(Collected data entries)
★ ★ ★ ★ ★ ★ ★

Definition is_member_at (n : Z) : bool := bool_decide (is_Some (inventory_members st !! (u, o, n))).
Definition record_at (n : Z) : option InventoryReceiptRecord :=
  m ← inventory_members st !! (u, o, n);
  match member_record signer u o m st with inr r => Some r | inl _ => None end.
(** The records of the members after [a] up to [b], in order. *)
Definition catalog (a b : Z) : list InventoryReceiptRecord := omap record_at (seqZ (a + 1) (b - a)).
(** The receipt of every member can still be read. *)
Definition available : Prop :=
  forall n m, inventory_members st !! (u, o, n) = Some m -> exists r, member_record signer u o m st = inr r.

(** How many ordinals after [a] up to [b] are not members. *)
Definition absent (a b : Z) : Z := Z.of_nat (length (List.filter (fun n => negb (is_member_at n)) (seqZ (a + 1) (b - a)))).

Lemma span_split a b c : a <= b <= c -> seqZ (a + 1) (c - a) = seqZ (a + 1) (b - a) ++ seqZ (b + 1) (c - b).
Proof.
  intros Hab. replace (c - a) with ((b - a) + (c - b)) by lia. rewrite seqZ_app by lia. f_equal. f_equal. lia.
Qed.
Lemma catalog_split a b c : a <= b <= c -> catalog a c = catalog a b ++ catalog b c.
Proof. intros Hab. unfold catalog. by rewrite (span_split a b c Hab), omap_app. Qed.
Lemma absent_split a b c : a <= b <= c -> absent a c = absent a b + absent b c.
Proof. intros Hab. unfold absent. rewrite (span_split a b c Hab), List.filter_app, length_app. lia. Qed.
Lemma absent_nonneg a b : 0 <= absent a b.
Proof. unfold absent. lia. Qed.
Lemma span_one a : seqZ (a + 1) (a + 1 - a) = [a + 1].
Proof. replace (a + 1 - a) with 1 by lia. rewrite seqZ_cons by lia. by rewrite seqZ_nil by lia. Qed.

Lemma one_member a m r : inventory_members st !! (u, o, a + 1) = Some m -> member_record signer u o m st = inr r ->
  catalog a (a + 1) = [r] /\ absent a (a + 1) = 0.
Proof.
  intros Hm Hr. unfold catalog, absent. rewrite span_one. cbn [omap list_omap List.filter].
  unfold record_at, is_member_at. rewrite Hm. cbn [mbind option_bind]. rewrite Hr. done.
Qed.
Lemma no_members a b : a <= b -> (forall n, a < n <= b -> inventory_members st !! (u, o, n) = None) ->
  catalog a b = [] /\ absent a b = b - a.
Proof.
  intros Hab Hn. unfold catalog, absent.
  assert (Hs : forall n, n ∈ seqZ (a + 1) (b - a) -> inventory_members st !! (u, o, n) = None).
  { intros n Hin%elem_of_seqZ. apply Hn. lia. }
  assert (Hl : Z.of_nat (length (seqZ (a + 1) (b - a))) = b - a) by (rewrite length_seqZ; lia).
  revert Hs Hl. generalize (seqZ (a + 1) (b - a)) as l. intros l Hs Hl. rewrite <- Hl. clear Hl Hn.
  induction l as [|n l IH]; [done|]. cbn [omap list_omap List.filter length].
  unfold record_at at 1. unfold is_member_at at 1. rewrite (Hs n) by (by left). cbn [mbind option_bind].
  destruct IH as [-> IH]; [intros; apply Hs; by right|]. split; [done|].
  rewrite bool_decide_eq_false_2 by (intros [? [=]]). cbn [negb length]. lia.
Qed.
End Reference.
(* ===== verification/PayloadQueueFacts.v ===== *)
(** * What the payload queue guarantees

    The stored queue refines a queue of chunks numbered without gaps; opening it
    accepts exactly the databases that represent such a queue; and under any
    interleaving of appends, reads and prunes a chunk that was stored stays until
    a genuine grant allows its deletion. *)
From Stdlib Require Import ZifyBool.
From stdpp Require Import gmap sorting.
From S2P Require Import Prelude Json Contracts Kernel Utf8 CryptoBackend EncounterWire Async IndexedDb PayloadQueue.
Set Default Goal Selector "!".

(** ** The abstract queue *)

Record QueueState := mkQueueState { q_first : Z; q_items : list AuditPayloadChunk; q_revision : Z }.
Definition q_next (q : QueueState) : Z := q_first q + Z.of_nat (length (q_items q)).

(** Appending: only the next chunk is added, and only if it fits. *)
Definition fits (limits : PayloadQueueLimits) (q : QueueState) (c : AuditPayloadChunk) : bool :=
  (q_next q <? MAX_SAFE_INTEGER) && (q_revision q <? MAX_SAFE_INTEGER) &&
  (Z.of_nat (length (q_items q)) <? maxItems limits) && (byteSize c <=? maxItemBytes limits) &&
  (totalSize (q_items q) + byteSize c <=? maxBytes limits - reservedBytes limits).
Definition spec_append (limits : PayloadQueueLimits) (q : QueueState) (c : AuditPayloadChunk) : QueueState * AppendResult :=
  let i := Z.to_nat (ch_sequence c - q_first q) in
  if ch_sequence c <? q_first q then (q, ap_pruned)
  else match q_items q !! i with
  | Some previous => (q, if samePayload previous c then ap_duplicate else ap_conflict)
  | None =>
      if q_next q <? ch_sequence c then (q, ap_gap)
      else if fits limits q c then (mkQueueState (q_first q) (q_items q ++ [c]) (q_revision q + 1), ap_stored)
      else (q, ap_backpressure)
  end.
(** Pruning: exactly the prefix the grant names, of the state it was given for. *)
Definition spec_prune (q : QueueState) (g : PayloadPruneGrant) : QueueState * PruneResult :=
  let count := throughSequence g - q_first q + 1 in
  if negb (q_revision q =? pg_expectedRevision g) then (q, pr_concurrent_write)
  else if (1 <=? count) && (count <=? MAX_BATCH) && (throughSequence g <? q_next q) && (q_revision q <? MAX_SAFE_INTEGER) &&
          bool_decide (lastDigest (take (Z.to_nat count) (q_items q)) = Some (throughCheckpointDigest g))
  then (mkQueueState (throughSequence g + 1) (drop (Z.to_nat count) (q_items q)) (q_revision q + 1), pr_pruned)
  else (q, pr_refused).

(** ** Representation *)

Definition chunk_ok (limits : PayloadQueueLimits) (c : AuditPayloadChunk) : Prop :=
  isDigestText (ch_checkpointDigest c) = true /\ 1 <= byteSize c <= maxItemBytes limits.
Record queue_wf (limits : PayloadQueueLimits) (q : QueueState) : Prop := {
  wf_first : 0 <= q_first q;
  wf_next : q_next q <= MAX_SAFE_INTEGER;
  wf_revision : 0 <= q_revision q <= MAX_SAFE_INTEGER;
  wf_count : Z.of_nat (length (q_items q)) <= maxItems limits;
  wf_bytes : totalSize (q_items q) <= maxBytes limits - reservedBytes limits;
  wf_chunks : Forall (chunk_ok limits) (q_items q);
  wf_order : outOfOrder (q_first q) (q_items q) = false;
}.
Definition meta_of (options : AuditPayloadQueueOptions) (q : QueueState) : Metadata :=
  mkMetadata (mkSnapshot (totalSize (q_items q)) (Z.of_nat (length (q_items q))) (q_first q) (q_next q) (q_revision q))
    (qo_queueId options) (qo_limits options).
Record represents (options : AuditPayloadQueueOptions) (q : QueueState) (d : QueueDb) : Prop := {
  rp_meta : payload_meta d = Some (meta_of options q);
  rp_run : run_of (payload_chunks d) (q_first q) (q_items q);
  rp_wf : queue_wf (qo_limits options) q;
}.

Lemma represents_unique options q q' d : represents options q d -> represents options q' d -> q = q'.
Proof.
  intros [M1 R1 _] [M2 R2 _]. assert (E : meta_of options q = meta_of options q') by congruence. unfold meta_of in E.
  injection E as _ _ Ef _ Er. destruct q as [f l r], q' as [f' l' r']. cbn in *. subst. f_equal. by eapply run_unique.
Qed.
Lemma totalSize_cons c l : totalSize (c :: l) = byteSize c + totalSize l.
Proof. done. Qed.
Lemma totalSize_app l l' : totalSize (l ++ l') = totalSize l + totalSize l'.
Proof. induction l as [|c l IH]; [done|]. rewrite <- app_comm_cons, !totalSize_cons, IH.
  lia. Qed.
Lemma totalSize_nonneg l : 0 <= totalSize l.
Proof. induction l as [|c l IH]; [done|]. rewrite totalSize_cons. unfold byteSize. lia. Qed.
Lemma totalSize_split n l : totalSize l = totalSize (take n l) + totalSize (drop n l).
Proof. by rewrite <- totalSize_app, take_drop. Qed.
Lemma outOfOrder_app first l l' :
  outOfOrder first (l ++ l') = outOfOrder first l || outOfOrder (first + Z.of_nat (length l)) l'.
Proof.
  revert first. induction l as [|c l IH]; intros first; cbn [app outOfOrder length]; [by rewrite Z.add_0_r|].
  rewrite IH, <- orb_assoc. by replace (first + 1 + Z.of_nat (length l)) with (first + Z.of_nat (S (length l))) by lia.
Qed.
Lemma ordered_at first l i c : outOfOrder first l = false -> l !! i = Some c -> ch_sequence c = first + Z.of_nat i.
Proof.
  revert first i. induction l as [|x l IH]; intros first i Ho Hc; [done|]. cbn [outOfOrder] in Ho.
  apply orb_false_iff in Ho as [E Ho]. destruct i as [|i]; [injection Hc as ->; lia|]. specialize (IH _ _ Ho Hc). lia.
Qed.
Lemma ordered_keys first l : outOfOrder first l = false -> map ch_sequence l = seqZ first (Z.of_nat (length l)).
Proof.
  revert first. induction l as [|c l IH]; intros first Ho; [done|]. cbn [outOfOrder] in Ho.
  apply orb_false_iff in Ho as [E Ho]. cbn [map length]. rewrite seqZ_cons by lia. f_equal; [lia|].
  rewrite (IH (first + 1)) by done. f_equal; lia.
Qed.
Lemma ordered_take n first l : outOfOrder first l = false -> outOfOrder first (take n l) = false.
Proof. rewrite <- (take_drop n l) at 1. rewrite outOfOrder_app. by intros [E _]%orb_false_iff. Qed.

★ ★ ★ ★ ★ ★ ★

**What needs to be done**.
A reply should hold exactly the lines from the one containing "Lemma ordered_take n" through the end of the data above, nothing more.

**Answer to the problem**.
Lemma ordered_take n first l : outOfOrder first l = false -> outOfOrder first (take n l) = false.
Proof. rewrite <- (take_drop n l) at 1. rewrite outOfOrder_app. by intros [E _]%orb_false_iff. Qed.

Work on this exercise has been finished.